[Stored records]

+--

(* ===== verification/Bson.v ===== *)
(** * BSON documents and the driver of MongoDB

    The documents the collections keep, and the driver the sources call: the
    class [Mongo], over the state of the database, with its documented
    behaviour in [MongoLaws].  A call of the driver answers or fails with one
    of its exceptions; an update or a removal also says what
    [getLastErrorDetailed] answers after it.  [mongo_reference] is a concrete
    database, for the examples. *)
From stdpp Require Import base tactics list gmap strings.
From Stdlib Require Import ZArith Lia Ascii String.
From S2P Require Import Prelude CppString.

Local Open Scope string_scope.
Local Open Scope Z_scope.

(** ** Documents *)

Inductive bson : Type :=
| BStr (s : string)
| BNum (z : Z)
| BBool (b : bool)
| BObj (fields : list (string * bson))
| BArr (elements : list bson).

Definition document : Type := list (string * bson).

(** The first field of a name. *)
Fixpoint field (d : document) (name : string) : option bson :=
  match d with
  | [] => None
  | (k, v) :: d' => if String.eqb k name then Some v else field d' name
  end.

Definition has_field (d : document) (name : string) : bool :=
  match field d name with Some _ => true | None => false end.

(** ** Reading a document *)

(** [getStringField], [getIntField], [getBoolField] and [getObjectField] of
    [BSONObj]; the elements of an array are an object without names. *)
Class BsonReader : Type := {
  getStringField : document -> string -> string;
  getIntField : document -> string -> Z;
  getBoolField : document -> string -> bool;
  getObjectField : document -> string -> document
}.

Definition BSON_INT_MIN : Z := - 2 ^ 31.

Class BsonReaderLaws (R : BsonReader) : Prop := {
  getString_some d k s : field d k = Some (BStr s) -> getStringField d k = c_string s;
  getString_none d k : field d k = None -> getStringField d k = "";
  getInt_some d k z : field d k = Some (BNum z) -> - 2 ^ 31 <= z < 2 ^ 31 -> getIntField d k = z;
  getInt_none d k : field d k = None -> getIntField d k = BSON_INT_MIN;
  getBool_some d k b : field d k = Some (BBool b) -> getBoolField d k = b;
  getBool_none d k : field d k = None -> getBoolField d k = false;
  getObject_some d k fs : field d k = Some (BObj fs) -> getObjectField d k = fs;
  getObject_array d k es : field d k = Some (BArr es) -> map snd (getObjectField d k) = es;
  getObject_none d k : field d k = None -> getObjectField d k = []
}.

(** ** Queries and updates *)

Fixpoint bson_eqb (a b : bson) : bool :=
  let fix fields_eqb (fs gs : list (string * bson)) : bool :=
    match fs, gs with
    | [], [] => true
    | (k, v) :: fs', (k', v') :: gs' => String.eqb k k' && bson_eqb v v' && fields_eqb fs' gs'
    | _, _ => false
    end in
  let fix elements_eqb (xs ys : list bson) : bool :=
    match xs, ys with
    | [], [] => true
    | x :: xs', y :: ys' => bson_eqb x y && elements_eqb xs' ys'
    | _, _ => false
    end in
  match a, b with
  | BStr s, BStr t => String.eqb s t
  | BNum x, BNum y => x =? y
  | BBool x, BBool y => Bool.eqb x y
  | BObj fs, BObj gs => fields_eqb fs gs
  | BArr xs, BArr ys => elements_eqb xs ys
  | _, _ => false
  end.

(** A query of plain fields selects the documents with the same values. *)
Definition matches (q d : document) : bool :=
  forallb (fun kv => match field d (fst kv) with
                     | Some v => bson_eqb (snd kv) v
                     | None => false
                     end) q.

Definition scalar (v : bson) : bool :=
  match v with BObj _ | BArr _ => false | _ => true end.
Definition plain (q : document) : bool := forallb (fun kv => scalar (snd kv)) q.

(** [$set]: each field replaces the one of its name or is added. *)
Fixpoint set_field (d : document) (k : string) (v : bson) : document :=
  match d with
  | [] => [(k, v)]
  | (k', v') :: d' => if String.eqb k' k then (k, v) :: d' else (k', v') :: set_field d' k v
  end.

Definition set_fields (s d : document) : document :=
  fold_left (fun d kv => set_field d (fst kv) (snd kv)) s d.

(** An update without [multi] changes one document. *)
Fixpoint update_first (q s : document) (ds : list document) : list document * Z :=
  match ds with
  | [] => ([], 0)
  | d :: ds' =>
      if matches q d then (set_fields s d :: ds', 1)
      else let '(ds'', n) := update_first q s ds' in (d :: ds'', n)
  end.

(** ** The driver *)

(** The exceptions of the driver the sources tell apart; an operation
    exception has the code of the server. *)
Inductive driver_exception : Type :=
| SocketException
| ConnectException
| UserException
| AssertionException
| OperationException (code : Z)
| DBException.

Inductive answer (A : Type) : Type :=
| Done (a : A)
| Fails (e : driver_exception).
Arguments Done {A} a.
Arguments Fails {A} e.

(** The fields of [getLastErrorDetailed] that are read. *)
Record last_error : Type := mkLastError { le_code : Z; le_n : Z; le_ok : Z; le_err : string }.

Definition no_error (n : Z) : last_error := mkLastError 0 n 1 "".

(** Calls on the collection [ns]; the first flag of [drv_update] is
    [upsert].  A query takes a limit, an offset and an order; [drv_command] is
    [runCommand]. *)
Class Mongo : Type := {
  db : Type;
  drv_insert : db -> string -> document -> db * answer unit;
  drv_update : db -> string -> bool -> document -> document -> db * answer last_error;
  drv_remove : db -> string -> document -> db * answer last_error;
  drv_query : db -> string -> document -> Z -> Z -> document -> db * answer (list document);
  drv_count : db -> string -> document -> db * answer Z;
  drv_command : db -> string -> document -> db * answer (document * last_error);
  drv_create_index : db -> string -> document -> bool -> db * answer unit;
  drv_drop_indexes : db -> string -> db * answer unit;
  drv_reconnect : db -> db
}.

(** What the calls that succeed do, on the documents of each collection. *)
Class MongoLaws (D : Mongo) : Type := {
  docs : db -> string -> list document;
  insert_law m ns d m' : drv_insert m ns d = (m', Done tt) ->
    docs m' ns = (docs m ns ++ [d])%list /\ forall ns', ns' <> ns -> docs m' ns' = docs m ns';
  remove_law m ns q m' le : plain q = true -> drv_remove m ns q = (m', Done le) ->
    docs m' ns = List.filter (fun d => negb (matches q d)) (docs m ns)
    /\ le = no_error (zlen (List.filter (matches q) (docs m ns)))
    /\ forall ns', ns' <> ns -> docs m' ns' = docs m ns';
  update_law m ns q s m' le : plain q = true ->
    drv_update m ns false q [("$set", BObj s)] = (m', Done le) ->
    docs m' ns = fst (update_first q s (docs m ns))
    /\ le = no_error (snd (update_first q s (docs m ns)))
    /\ forall ns', ns' <> ns -> docs m' ns' = docs m ns';
  query_law m ns q m' l : plain q = true -> drv_query m ns q 0 0 [] = (m', Done l) ->
    l ≡ₚ List.filter (matches q) (docs m ns) /\ forall ns', docs m' ns' = docs m ns'
}.

(** ** A reference instance *)

Definition bson_reader_reference : BsonReader := {|
  getStringField d k := match field d k with Some (BStr s) => c_string s | _ => "" end;
  getIntField d k := match field d k with Some (BNum z) => i32 z | _ => BSON_INT_MIN end;
  getBoolField d k := match field d k with Some (BBool b) => b | _ => false end;
  getObjectField d k :=
    match field d k with
    | Some (BObj fs) => fs
    | Some (BArr es) => map (fun e => ("", e)) es
    | _ => []
    end
|}.

Lemma bson_reader_reference_laws : BsonReaderLaws bson_reader_reference.
Proof.
  constructor; intros d k; cbn.
  all: try (intros x E; by rewrite E).
  all: try (intros E; by rewrite E).
  - intros z E Hz. rewrite E. by apply i32_small.
  - intros es E. rewrite E, map_map. apply map_id.
Qed.

(** The documents of each collection, in order of insertion; every call
    succeeds. *)
Definition mongo_reference : Mongo := {|
  db := string -> list document;
  drv_insert m ns d :=
    (fun ns' => if String.eqb ns' ns then (m ns' ++ [d])%list else m ns', Done tt);
  drv_update m ns _ q s :=
    let set := match s with [("$set", BObj s)] => s | _ => [] end in
    let r := update_first q set (m ns) in
    (fun ns' => if String.eqb ns' ns then fst r else m ns', Done (no_error (snd r)));
  drv_remove m ns q :=
    (fun ns' => if String.eqb ns' ns then List.filter (fun d => negb (matches q d)) (m ns') else m ns',
     Done (no_error (zlen (List.filter (matches q) (m ns)))));
  drv_query m ns q limit skip order := (m, Done (List.filter (matches q) (m ns)));
  drv_count m ns q := (m, Done (zlen (List.filter (matches q) (m ns))));
  drv_command m ns c := (m, Done ([], no_error 0));
  drv_create_index m ns index is_unique := (m, Done tt);
  drv_drop_indexes m ns := (m, Done tt);
  drv_reconnect m := m
|}.

Definition mongo_reference_laws : @MongoLaws mongo_reference.
Proof.
  unshelve econstructor; [exact (fun m ns => m ns)|..]; cbn.
  - intros m ns d m' [= <-]. rewrite String.eqb_refl. split; [done|].
    intros ns' Hne. apply String.eqb_neq in Hne. by rewrite Hne.
  - intros m ns q m' le _ [= <- <-]. rewrite String.eqb_refl. split; [done|]. split; [done|].
    intros ns' Hne. apply String.eqb_neq in Hne. by rewrite Hne.
  - intros m ns q s m' le _ [= <- <-]. rewrite String.eqb_refl. split; [done|]. split; [done|].
    intros ns' Hne. apply String.eqb_neq in Hne. by rewrite Hne.
  - intros m ns q m' l _ [= <- <-]. done.
Defined.

(** ** Building a document *)

(** A field is left out when its value is empty or unset. *)
Definition append_str (name value : string) : document :=
  if String.eqb value "" then [] else [(name, BStr value)].
Definition append_unless (unset : Z) (name : string) (value : Z) : document :=
  if value =? unset then [] else [(name, BNum value)].

(** ** Facts *)

Lemma field_set_field d k v k' :
  field (set_field d k v) k' = if String.eqb k k' then Some v else field d k'.
Proof.
  induction d as [|[k1 v1] d IH]; cbn; [by destruct (String.eqb k k')|].
  destruct (String.eqb_spec k1 k) as [->|Hne]; cbn.
  - by destruct (String.eqb k k').
  - rewrite IH. destruct (String.eqb_spec k1 k') as [->|]; [|done].
    by destruct (String.eqb_spec k k').
Qed.

Lemma matches_cons k v q d : matches ((k, v) :: q) d
  = match field d k with Some w => bson_eqb v w | None => false end && matches q d.
Proof. reflexivity. Qed.

Lemma zlen_filter_pos {A} (f : A -> bool) l :
  0 < zlen (List.filter f l) <-> exists x, x ∈ l /\ f x = true.
Proof.
  split.
  - destruct (List.filter f l) as [|x r] eqn:E; [unfold zlen; cbn; lia|]. intros _. exists x.
    assert (In x (List.filter f l)) as Hin by (rewrite E; by left).
    apply filter_In in Hin. by rewrite list_elem_of_In.
  - intros (x & Hx & Hf). assert (In x (List.filter f l)) as Hin.
    { apply filter_In. by rewrite <- list_elem_of_In. }
    destruct (List.filter f l); [done|]. rewrite zlen_cons. pose proof (zlen_nonneg l0). lia.
Qed.

Lemma field_app d d' k :
  field (d ++ d')%list k = match field d k with Some v => Some v | None => field d' k end.
Proof. induction d as [|[k' v] d IH]; cbn; [done|]. by destruct (String.eqb k' k). Qed.

Lemma field_append_str n v k :
  field (append_str n v) k = if String.eqb n k && negb (String.eqb v "") then Some (BStr v) else None.
Proof.
  unfold append_str. destruct (String.eqb v ""); cbn; [by rewrite andb_false_r|].
  by destruct (String.eqb n k).
Qed.

Lemma field_append_unless u n v k :
  field (append_unless u n v) k = if String.eqb n k && negb (v =? u) then Some (BNum v) else None.
Proof.
  unfold append_unless. destruct (v =? u); cbn; [by rewrite andb_false_r|].
  by destruct (String.eqb n k).
Qed.

(** Decide the comparisons of two constants. *)
Ltac eval_eqb :=
  repeat match goal with
  | |- context [String.eqb ?a ?b] =>
      match eval vm_compute in (String.eqb a b) with
      | true => change (String.eqb a b) with true
      | false => change (String.eqb a b) with false
      end
  end; cbn [andb].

+--

(What to work on):
Copy each line above that contains the word "Lemma".

(Response below):
Lemma bson_reader_reference_laws : BsonReaderLaws bson_reader_reference.
Lemma field_set_field d k v k' :
Lemma matches_cons k v q d : matches ((k, v) :: q) d
Lemma zlen_filter_pos {A} (f : A -> bool) l :
Lemma field_app d d' k :
Lemma field_append_str n v k :
Lemma field_append_unless u n v k :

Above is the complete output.